ランガールことジラール先生の「マスタード・ウォッチ」本編を読んだ。4ページだし英語なのですぐに(ある程度)読めるが、ちょっと私の知らないロジックの難しい話題も出てきた。まあそれはジラール先生が批判しているロジック研究手法であって私はジラール先生の研究ばかり追いかけているので知らないのも無理はない(ダメだけど)。

 大変おもしろく、そして読みようによっては辛辣な文章である。

 マスタード・ウォッチとは、内部の隙間にマスタードを貯えた懐中時計である。

 前回訳した文章からも伺えたが、この風刺文はクリプキ意味論を使う様相論理と可述性のような論理のメタ的な制限を考える研究をターゲットとしている。

 様相論理は次のように批判される。時計というのは論理を象徴していて、普通の時計を古典時計と呼ぶ事で古典論理を示唆する。そして内部にマスタードを入れる事でマスタード壺としても使えるマスタード時計は、オペレータを追加する事で表現力を増強するタイプの非古典論理を茶化したものだろう。
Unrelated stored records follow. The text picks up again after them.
(* ===== verification/QueueClients.v ===== *)
(** * Small clients of the producer/consumer monitor

    [practice/day01/thread_safe_queue.cpp] (the class [ThreadSafeQueue] and its
    [main]), [cpp_modules/producer_consumer_demo] and
    [cpp_modules/interview_practice/day28_producer_consumer.cpp], as instances
    of [WorkQueue].  A printed line is one effect; sleeping has none. *)

From Stdlib Require Import Ascii String.
From S2P Require Import Prelude WorkQueue.

(** ** [ThreadSafeQueue] *)

Module ThreadSafeQueue.
Record ThreadSafeQueue (T : Type) := mkQueue { queue_ : list T; stopped_ : bool }.
Arguments mkQueue {T} queue_ stopped_.
Arguments queue_ {T} t.
Arguments stopped_ {T} t.

Section operations.
Context {T : Type}.

Definition new : ThreadSafeQueue T := mkQueue [] false.

(** The sections under [mutex_]; [push] and [stop] then notify. *)
Definition push (value : T) (q : ThreadSafeQueue T) : ThreadSafeQueue T :=
  mkQueue (queue_ q ++ [value]) (stopped_ q).

Definition stop (q : ThreadSafeQueue T) : ThreadSafeQueue T := mkQueue (queue_ q) true.

(** [None] is the wait; otherwise the returned flag with the value. *)
Definition wait_and_pop (q : ThreadSafeQueue T) : option (option T * ThreadSafeQueue T) :=
  if negb (negb (bool_decide (queue_ q = [])) || stopped_ q) then None
  else if stopped_ q && bool_decide (queue_ q = []) then Some (None, q)
  else
    match queue_ q with
    | [] => None
    | value :: rest => Some (Some value, mkQueue rest (stopped_ q))
    end.
End operations.

(** [main]: the lambdas of the two threads. *)
Definition producer : list (ProdOp Z text) :=
  (seq 1 5 ≫= fun i =>
     [Push (Z.of_nat i) []; Notify; Emit (txt "produce: " ++ to_string (Z.of_nat i))])
  ++ [Finish; Notify].

#[global] Instance main_worker : Worker Z text := {
  on_item := fun value => [txt "consume: " ++ to_string value];
  on_exit := [txt "consumer exit"];
}.
End ThreadSafeQueue.

(** ** The sensor samples of [producer_consumer_demo] *)

Module Sensor.
Record SensorSample := mkSample { sequence : Z; temperature : Z; humidity : Z }.

Definition kTotalSamples : nat := 5.

Definition collectTask : list (ProdOp SensorSample SensorSample) :=
  (seq 1 kTotalSamples ≫= fun index =>
     let index := Z.of_nat index in [Push (mkSample index (20 + index) (50 + index)) []; Notify])
  ++ [Finish; Notify].

(** The one effect of the consumer on a sample: [++processCount] and the line
    with the new count. *)
#[global] Instance processTask : Worker SensorSample SensorSample := {
  on_item := fun sample => [sample];
  on_exit := [];
}.

Definition process_line (sample : SensorSample) (processCount : Z) : text :=
  txt "[PROCESS]sequence=" ++ to_string (sequence sample)
  ++ txt "temperature=" ++ to_string (temperature sample)
  ++ txt "humidity=" ++ to_string (humidity sample)
  ++ txt "processed_count=" ++ to_string processCount.

(** [processCount] and the lines printed, after the effects. *)
Definition processed (effects : list SensorSample) : Z * list text :=
  foldl (fun '(processCount, out) sample =>
           (processCount + 1, out ++ [process_line sample (processCount + 1)])) (0, []) effects.
End Sensor.

(** ** The commands of [day28_producer_consumer] *)

Module Day28Queue.
Definition commands : list text :=
  [txt "OPEN"; txt "GRAB"; txt "RELEASE"; txt "STOP"; txt "OPEN"].

(** The producer prints while it holds the lock. *)
Definition commandProducer : list (ProdOp text text) :=
  (commands ≫= fun command => [Push command [txt "[PRODUCER] push: " ++ command]; Notify])
  ++ [Finish; Notify; Emit (txt "[PRODUCER] finished")].

#[global] Instance commandConsumer : Worker text text := {
  on_item := fun command => [txt "[CONSUMER] process: " ++ command];
  on_exit := [txt "[CONSUMER] exit"];
}.
End Day28Queue.

(** ** The class is the monitor *)

(** [p] holds the queue [q]. *)
Definition holds {T E} (q : ThreadSafeQueue.ThreadSafeQueue T) (p : Pipe T E) : Prop :=
  items p = ThreadSafeQueue.queue_ q /\ finished p = ThreadSafeQueue.stopped_ q.

(** A step of the monitor is a call of the class: a push, a stop, or a
    [wait_and_pop] that returns a value, returns false, or blocks. *)
Lemma monitor_refines_class {T E} `{Worker T E} (p p' : Pipe T E) q ev :
  holds q p -> pipe_step ev p = Some p' ->
  holds q p'
  \/ (exists value, holds (ThreadSafeQueue.push value q) p')
  \/ holds (ThreadSafeQueue.stop q) p'
  \/ (exists value q', ThreadSafeQueue.wait_and_pop q = Some (Some value, q') /\ holds q' p'
                       /\ consumer p' = Working (on_item value)).
Proof.
  unfold holds. intros [Hi Hf] Hs. destruct ev; cbn in Hs.
  - unfold produce in Hs. destruct (program p) as [|[x es|e| |] prog]; [done|..];
      injection Hs as <-; cbn; [right; left; exists x; by rewrite Hi|by left|by right; right; left
      |by left].
  - unfold consume in Hs. destruct (consumer p) as [| |[|e es]|[|e es]|]; try done;
      injection Hs as <-; try by left.
    rewrite Hi, Hf. destruct q as [[|x queue] []]; cbn.
    + by left.
    + by left.
    + right; right; right. by exists x, (ThreadSafeQueue.mkQueue queue true).
    + right; right; right. by exists x, (ThreadSafeQueue.mkQueue queue false).
  - destruct (consumer p); try done. injection Hs as <-. by left.
Qed.

(** [wait_and_pop] answers false exactly when the queue is stopped and empty,
    and blocks exactly when it is empty and not stopped. *)
Lemma wait_and_pop_cases {T} (q : ThreadSafeQueue.ThreadSafeQueue T) :
  match ThreadSafeQueue.wait_and_pop q with
  | None => ThreadSafeQueue.queue_ q = [] /\ ThreadSafeQueue.stopped_ q = false
  | Some (None, q') =>
      ThreadSafeQueue.queue_ q = [] /\ ThreadSafeQueue.stopped_ q = true /\ q' = q
  | Some (Some value, q') =>
      ThreadSafeQueue.queue_ q = value :: ThreadSafeQueue.queue_ q'
      /\ ThreadSafeQueue.stopped_ q' = ThreadSafeQueue.stopped_ q
  end.
Proof. by destruct q as [[|x queue] []]. Qed.

(** ** Complete schedules *)

(** The consumer runs whenever it can; the producer otherwise. *)
Fixpoint greedy {A E} `{Worker A E} (fuel : nat) (p : Pipe A E) : list PipeEvent :=
  match fuel with
  | O => []
  | S fuel' =>
      match consume p with
      | Some p' => EvConsume :: greedy fuel' p'
      | None =>
          match produce p with
          | Some p' => EvProduce :: greedy fuel' p'
          | None => []
          end
      end
  end.

Definition demo_schedule : list PipeEvent :=
  EvConsume :: EvSpuriousWake
  :: greedy 100 (initial_pipe (A := Z) (E := text) ThreadSafeQueue.producer).

Definition demo_end : Pipe Z text :=
  default (initial_pipe []) (pipe_run demo_schedule (initial_pipe ThreadSafeQueue.producer)).

Lemma pipe_terminates_witness :
  pipe_done demo_end \/ is_Some (produce demo_end) \/ is_Some (consume demo_end).
Proof.
  apply (pipe_terminates ThreadSafeQueue.producer demo_schedule); vm_compute; reflexivity.
Defined.

Lemma pipe_exactly_once_witness :
  interleave (produced ThreadSafeQueue.producer)
    ((pushed ThreadSafeQueue.producer ≫= on_item) ++ on_exit (A := Z)) (trace demo_end)
  /\ items demo_end = [].
Proof.
  apply (pipe_exactly_once ThreadSafeQueue.producer demo_schedule).
  - vm_compute. reflexivity.
  - vm_compute. reflexivity.
  - split; vm_compute; reflexivity.
Defined.

(** ** What the demonstrations print *)

(** Whatever the schedule, the sensor demonstration processes the five samples
    in order and counts to five. *)
Lemma sensor_result evs p :
  pipe_run evs (initial_pipe Sensor.collectTask) = Some p -> pipe_done p ->
  Sensor.processed (trace p)
  = (5, (fun i => Sensor.process_line (Sensor.mkSample i (20 + i) (50 + i)) i) <$> [1; 2; 3; 4; 5]).
Proof.
  intros Hr Hd. destruct (pipe_run_result Sensor.collectTask evs p) as [Hi _]; try done.
  apply interleave_nil_l in Hi. rewrite <- Hi. vm_compute. reflexivity.
Qed.

(** Whatever the schedule, the consumer of day 28 prints the commands in the
    order the producer printed them. *)
Lemma day28_result evs p :
  pipe_run evs (initial_pipe Day28Queue.commandProducer) = Some p -> pipe_done p ->
  interleave
    (((fun c => txt "[PRODUCER] push: " ++ c) <$> Day28Queue.commands) ++ [txt "[PRODUCER] finished"])
    (((fun c => txt "[CONSUMER] process: " ++ c) <$> Day28Queue.commands) ++ [txt "[CONSUMER] exit"])
    (trace p).
Proof.
  intros Hr Hd. by destruct (pipe_run_result Day28Queue.commandProducer evs p) as [Hi _].
Qed.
マスタード時計はマスタードを入れなければ普通の古典時計としても使えるとか当り前な事を保存拡大とかを使って仰々しく示す事で風刺している。

 もう一つ、時計の指す時間を知るのに別のメタな時計が必要だ、という当り前の事を述べて論理の階層を調べる研究を茶化している。その際に可述的な階層と非可述的な階層が出てくる。この辺の話は私には解らない。

 恐らくジラール先生は、論理学は時計を調べる学問なのに、時計にマスタードを入れる事とかメタな時計とかに拘るのは無意味だと言いたいのではなかろうか。線形論理は論理を分解する論理だと言う。時計を分解して調べる研究こそが論理学なのだろう。

 参考文献が実在するのかどうかが分らなかった。